108 of 8”x10” prints, Scroll: 12” x 150’ to 220’ depending on the edition

On August 6th 1945, at 8:15 AM, my grandfather witnessed a great tragedy that destroyed nearly everything in Hiroshima. He survived the bombing, yet he lost many of his family members from the explosion and radiation poisoning. As an activist and author, my grandfather fought against the use of nuclear weaponry throughout his life, until he too passed away from cancer when I was ten years old. I remember him saying that day in Hiroshima was like hundreds of suns lighting up the sky.

 

In order to express the connection between the sun and my family history, I have created 108 letter size prints and a 200 foot long scroll, made by exposing Type-C photographic paper to sunlight.

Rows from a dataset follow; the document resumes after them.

Lemma JsonItem_replaceItem_copied index value this h a hs ts b b' hc tc :
  m_content this = Some a → repr hs a (TArray ts) → hs ⊆ h →
  m_content value = Some b → N.to_nat index < length ts →
  DataItem_copy b h = Some (h ∪ hc, b') → hc ##ₘ h → repr hc b' tc →
  ∃ h' hs',
    JsonItem_replaceItem index value this h = Some (h', this, true) ∧
    repr hs' a (TArray (<[N.to_nat index := tc]> ts)) ∧ hs' ⊆ h' ∧
    frame h hs h' hs'.
Proof.
  intros Hthis Hr Hsub Hvalue Hi Hcopy Hd Hrc. unfold JsonItem_replaceItem.
  rewrite Hvalue. rewrite (materialize_valid _ _ _ _ Hthis).
  apply repr_Array_inv in Hr as (l & hs0 & -> & Hrs & Ha).
  assert (h !! a = Some (Array l)) as -> by heap_solver. simpl.
  pose proof (reprs_length _ _ _ Hrs) as Hlen.
  rewrite decide_True by lia. rewrite Hcopy. simpl.
  destruct (array_replace_spec (N.to_nat index) b' a (h ∪ hc) l hs0 ts hc tc)
    as (hs' & Hr' & Hsub' & Hfr);
    [done|done|heap_solver|done|heap_solver|heap_solver|lia|].
  eexists _, hs'. split_and!; try done.
  by apply (frame_after_copy h _ hc).
Qed.

Lemma JsonItem_replaceItem_out_of_range index value this h a hs ts :
  m_content this = Some a → repr hs a (TArray ts) → hs ⊆ h →
  length ts ≤ N.to_nat index →
  JsonItem_replaceItem index value this h = Some (h, this, false).
Proof.
  intros Hthis Hr Hsub Hi. unfold JsonItem_replaceItem.
  destruct (m_content value) as [b|]; [|done].
  rewrite (materialize_valid _ _ _ _ Hthis).
  apply repr_Array_inv in Hr as (l & hs0 & -> & Hrs & Ha).
  assert (h !! a = Some (Array l)) as -> by heap_solver. simpl.
  pose proof (reprs_length _ _ _ Hrs) as Hlen.
  by rewrite decide_False by lia.
Qed.

Lemma JsonItem_remove_key_spec key this h a hs t :
  m_content this = Some a → repr hs a t → hs ⊆ h →
  ∃ h' hs' t' r,
    JsonItem_remove_key key this h = Some (h', this, r) ∧
    repr hs' a t' ∧ hs' ⊆ h' ∧ frame h hs h' hs' ∧
    match t with
    | TObject es => t' = TObject (entries_remove key es).1 ∧ r = (entries_remove key es).2
    | _ => t' = t ∧ r = false ∧ h' = h
    end.
Proof.
  intros Hthis Hr Hsub. unfold JsonItem_remove_key. rewrite Hthis.
  destruct t as [v|es|ts].
  - unfold DataItem_remove_key.
    destruct (repr_cell _ _ _ _ Hr Hsub) as (c & -> & ->). simpl.
    exists h, hs, (TValue v), false. split_and!; try done. apply frame_refl.
  - destruct (DataItem_remove_key_spec key a h hs es Hr Hsub)
      as (h' & hs' & -> & Hr' & Hsub' & Hfr). simpl.
    eexists h', hs', _, _. split_and!; done.
  - unfold DataItem_remove_key.
    pose proof Hr as (l & hs0 & -> & Hrs & Ha)%repr_Array_inv.
    assert (h !! a = Some (Array l)) as -> by heap_solver. simpl.
    eexists h, _, (TArray ts), false. split_and!; try done. apply frame_refl.
Qed.

Lemma JsonItem_remove_index_spec index this h a hs t :
  m_content this = Some a → repr hs a t → hs ⊆ h →
  ∃ h' hs' t' r,
    JsonItem_remove_index index this h = Some (h', this, r) ∧
    repr hs' a t' ∧ hs' ⊆ h' ∧ frame h hs h' hs' ∧
    match t with
    | TArray ts =>
        t' = TArray (items_remove (N.to_nat index) ts).1 ∧
        r = (items_remove (N.to_nat index) ts).2
    | _ => t' = t ∧ r = false ∧ h' = h
    end.
Proof.
  intros Hthis Hr Hsub. unfold JsonItem_remove_index. rewrite Hthis.
  destruct t as [v|es|ts].
  - unfold DataItem_remove_index.
    destruct (repr_cell _ _ _ _ Hr Hsub) as (c & -> & ->). simpl.
    exists h, hs, (TValue v), false. split_and!; try done. apply frame_refl.
  - unfold DataItem_remove_index.
    pose proof Hr as (m & hs0 & -> & Hk & Hrs & Ha)%repr_Object_inv.
    assert (h !! a = Some (Object m)) as -> by heap_solver. simpl.
    eexists h, _, (TObject es), false. split_and!; try done. apply frame_refl.
  - destruct (DataItem_remove_index_spec index a h hs ts Hr Hsub)
      as (h' & hs' & -> & Hr' & Hsub' & Hfr). simpl.
    eexists h', hs', _, _. split_and!; done.
Qed.

(** [insert] on an owned object with an owned operand. *)
Lemma JsonItem_insert_spec key value force this h a hs es tv :
  m_content this = Some a → repr hs a (TObject es) → hs ⊆ h →
  tree_at h (m_content value) = Some tv → key ≠ ""%string →
  ∃ h' hs',
    JsonItem_insert key value force this h
      = Some (h', this, (entries_insert key tv force es).2) ∧
    repr hs' a (TObject (entries_insert key tv force es).1) ∧ hs' ⊆ h' ∧
    frame h hs h' hs'.
Proof.
  intros Hthis Hr Hsub Hv Hkey.
  destruct (tree_at_valid _ _ _ Hv) as [b Hb]. rewrite Hb in Hv.
  apply tree_at_repr in Hv as (hb & Hrb & Hsubb).
  destruct (DataItem_copy_ok _ _ _ _ Hrb Hsubb) as (b' & hc & Hcopy & Hd & Hrc).
  by eapply JsonItem_insert_copied.
Qed.

(** ** Every mutation stays within the tree of its handle *)

Lemma JsonItem_insert_frame key value force this h a hs t h' this' r :
  m_content this = Some a → repr hs a t → hs ⊆ h →
  JsonItem_insert key value force this h = Some (h', this', r) →
  this' = this ∧ ∃ hs' t', repr hs' a t' ∧ hs' ⊆ h' ∧ frame h hs h' hs'.
Proof.
  intros Hthis Hr Hsub Hop.
  assert (h' = h → this' = this →
          this' = this ∧ ∃ hs' t', repr hs' a t' ∧ hs' ⊆ h' ∧ frame h hs h' hs') as Hsame.
  { intros -> ->. split; [done|]. exists hs, t. split_and!; try done. apply frame_refl. }
  destruct (m_content value) as [b|] eqn:Hvalue;
    [|unfold JsonItem_insert in Hop; rewrite Hvalue in Hop; simplify_eq; by apply Hsame].
  destruct (decide (key = ""%string)) as [Hkey|Hkey];
    [unfold JsonItem_insert in Hop; rewrite Hvalue, decide_True in Hop by done;
     simplify_eq; by apply Hsame|].
  destruct (repr_cell _ _ _ _ Hr Hsub) as (c & Hc & Hty).
  destruct t as [v|es|ts].
  - unfold JsonItem_insert in Hop.
    rewrite Hvalue, decide_False, (materialize_valid _ _ _ _ Hthis) in Hop by done.
    rewrite Hc in Hop. subst c. simpl in Hop. simplify_eq. by apply Hsame.
  - destruct (DataItem_copy b h) as [[h2 b']|] eqn:Hcopy.
    + destruct (DataItem_copy_frame _ _ _ _ Hcopy) as (hc & tc & -> & Hd & Hrc).
      destruct (JsonItem_insert_copied key value force this h a hs es b b' hc tc)
        as (h'' & hs' & Heq & Hr' & Hsub' & Hfr); try done.
      rewrite Heq in Hop. simplify_eq. eauto 10.
    + unfold JsonItem_insert in Hop.
      rewrite Hvalue, decide_False, (materialize_valid _ _ _ _ Hthis) in Hop by done.
      rewrite Hc in Hop. simpl in Hop. rewrite decide_True, Hcopy in Hop by done. done.
  - unfold JsonItem_insert in Hop.
    rewrite Hvalue, decide_False, (materialize_valid _ _ _ _ Hthis) in Hop by done.
    rewrite Hc in Hop. simpl in Hop. rewrite decide_False in Hop by (by rewrite Hty).
    simplify_eq. by apply Hsame.
Qed.

Lemma JsonItem_append_frame value this h a hs t h' this' r :
  m_content this = Some a → repr hs a t → hs ⊆ h →
  JsonItem_append value this h = Some (h', this', r) →
  this' = this ∧ ∃ hs' t', repr hs' a t' ∧ hs' ⊆ h' ∧ frame h hs h' hs'.
Proof.
  intros Hthis Hr Hsub Hop.
  assert (h' = h → this' = this →
          this' = this ∧ ∃ hs' t', repr hs' a t' ∧ hs' ⊆ h' ∧ frame h hs h' hs') as Hsame.
  { intros -> ->. split; [done|]. exists hs, t. split_and!; try done. apply frame_refl. }
  destruct (m_content value) as [b|] eqn:Hvalue;
    [|unfold JsonItem_append in Hop; rewrite Hvalue in Hop; simplify_eq; by apply Hsame].
  destruct (repr_cell _ _ _ _ Hr Hsub) as (c & Hc & Hty).
  destruct t as [v|es|ts].
  - unfold JsonItem_append in Hop.
    rewrite Hvalue, (materialize_valid _ _ _ _ Hthis) in Hop.
    rewrite Hc in Hop. subst c. simpl in Hop. simplify_eq. by apply Hsame.
  - unfold JsonItem_append in Hop.
    rewrite Hvalue, (materialize_valid _ _ _ _ Hthis) in Hop.
    rewrite Hc in Hop. simpl in Hop. rewrite decide_False in Hop by (by rewrite Hty).
    simplify_eq. by apply Hsame.
  - destruct (DataItem_copy b h) as [[h2 b']|] eqn:Hcopy.
    + destruct (DataItem_copy_frame _ _ _ _ Hcopy) as (hc & tc & -> & Hd & Hrc).
      destruct (JsonItem_append_copied value this h a hs ts b b' hc tc)
        as (h'' & hs' & Heq & Hr' & Hsub' & Hfr); try done.
      rewrite Heq in Hop. simplify_eq. eauto 10.
    + unfold JsonItem_append in Hop.
      rewrite Hvalue, (materialize_valid _ _ _ _ Hthis) in Hop.
      rewrite Hc in Hop. simpl in Hop. rewrite decide_True, Hcopy in Hop by done. done.
Qed.

Lemma JsonItem_replaceItem_frame index value this h a hs t h' this' r :
  m_content this = Some a → repr hs a t → hs ⊆ h →
  JsonItem_replaceItem index value this h = Some (h', this', r) →
  this' = this ∧ ∃ hs' t', repr hs' a t' ∧ hs' ⊆ h' ∧ frame h hs h' hs'.
Proof.
  intros Hthis Hr Hsub Hop.
  assert (h' = h → this' = this →
          this' = this ∧ ∃ hs' t', repr hs' a t' ∧ hs' ⊆ h' ∧ frame h hs h' hs') as Hsame.
  { intros -> ->. split; [done|]. exists hs, t. split_and!; try done. apply frame_refl. }
  destruct (m_content value) as [b|] eqn:Hvalue;
    [|unfold JsonItem_replaceItem in Hop; rewrite Hvalue in Hop; simplify_eq;
      by apply Hsame].
  destruct t as [v|es|ts].
  - destruct (repr_cell _ _ _ _ Hr Hsub) as (c & Hc & ->).
    unfold JsonItem_replaceItem in Hop.
    rewrite Hvalue, (materialize_valid _ _ _ _ Hthis), Hc in Hop.
    simpl in Hop. simplify_eq. by apply Hsame.
  - pose proof Hr as (m & hs0 & -> & Hk & Hrs & Ha)%repr_Object_inv.
    unfold JsonItem_replaceItem in Hop.
    rewrite Hvalue, (materialize_valid _ _ _ _ Hthis) in Hop.
    assert (h !! a = Some (Object m)) as Hc by heap_solver. rewrite Hc in Hop.
    simpl in Hop. simplify_eq. by apply Hsame.
  - destruct (decide (N.to_nat index < length ts)) as [Hi|Hi].
    + destruct (DataItem_copy b h) as [[h2 b']|] eqn:Hcopy.
      * destruct (DataItem_copy_frame _ _ _ _ Hcopy) as (hc & tc & -> & Hd & Hrc).
        destruct (JsonItem_replaceItem_copied index value this h a hs ts b b' hc tc)
          as (h'' & hs' & Heq & Hr' & Hsub' & Hfr); try done.
        rewrite Heq in Hop. simplify_eq. eauto 10.
      * pose proof Hr as (l & hs0 & -> & Hrs & Ha)%repr_Array_inv.
        pose proof (reprs_length _ _ _ Hrs) as Hlen.
        unfold JsonItem_replaceItem in Hop.
        rewrite Hvalue, (materialize_valid _ _ _ _ Hthis) in Hop.
        assert (h !! a = Some (Array l)) as Hc by heap_solver. rewrite Hc in Hop.
        simpl in Hop. rewrite decide_True, Hcopy in Hop by lia. done.
    + rewrite (JsonItem_replaceItem_out_of_range index value this h a hs ts) in Hop;
        [|done|done|done|lia].
      simplify_eq. by apply Hsame.
Qed.

Lemma mutate_frame m this h a hs t h' this' r :
  m_content this = Some a → repr hs a t → hs ⊆ h →
  mutate m this h = Some (h', this', r) →
  this' = this ∧ ∃ hs' t', repr hs' a t' ∧ hs' ⊆ h' ∧ frame h hs h' hs'.
Proof.
  intros Hthis Hr Hsub Hop. destruct m; simpl in Hop.
  - by eapply JsonItem_insert_frame.
  - by eapply JsonItem_append_frame.
  - by eapply JsonItem_replaceItem_frame.
  - destruct (JsonItem_setValue_spec value this h a hs t)
      as (h'' & hs' & t' & r' & Heq & Hr' & Hsub' & Hfr & _); try done.
    rewrite Heq in Hop. simplify_eq. eauto 10.
  - destruct (JsonItem_remove_key_spec key this h a hs t)
      as (h'' & hs' & t' & r' & Heq & Hr' & Hsub' & Hfr & _); try done.
    rewrite Heq in Hop. simplify_eq. eauto 10.
  - destruct (JsonItem_remove_index_spec index this h a hs t)
      as (h'' & hs' & t' & r' & Heq & Hr' & Hsub' & Hfr & _); try done.
    rewrite Heq in Hop. simplify_eq. eauto 10.
Qed.

(** A run of mutations of one handle keeps every tree that is disjoint from
    the tree of the handle. *)
Lemma mutate_all_kept ms :
  ∀ this h a hs t hf h' this',
    m_content this = Some a → repr hs a t → hs ⊆ h →
    hf ⊆ h → hf ##ₘ hs →
    mutate_all ms this h = Some (h', this') →
    this' = this ∧ hf ⊆ h'.
Proof.
  induction ms as [|m ms IH]; intros this h a hs t hf h' this' Hthis Hr Hsub Hf Hd Hrun;
    simpl in Hrun.
  - by simplify_eq.
  - destruct (mutate m this h) as [[[h1 this1] r]|] eqn:Hm; simplify_eq/=.
    destruct (mutate_frame _ _ _ _ _ _ _ _ _ Hthis Hr Hsub Hm)
      as (-> & hs1 & t1 & Hr1 & Hsub1 & Hfr).
    destruct (frame_kept _ _ _ _ _ Hfr Hf Hd) as [Hf1 Hd1].
    by apply (IH this h1 a hs1 t1 hf h' this').
Qed.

The pattern on the prints/scroll corresponds to my breath. In a darkened room, I pulled the paper in front of a small aperture to expose it to the sun while inhaling, and paused when exhaling. I repeated this action until I breathed 108 times. 108 is a number with ritual significance in Japanese Buddhism; to mark the Japanese New Year, bells toll 108 times, ridding us of our evil passions and desires, and purifying our souls.

 

If the black parts of the print remind you of a shadow, it is the shadow of my breath, which is itself a registration of my life, a life I share with and owe to my grandfather. The mark of the atomic blast upon his life and upon his breath was passed on to me, and you can see it as the shadow of this print.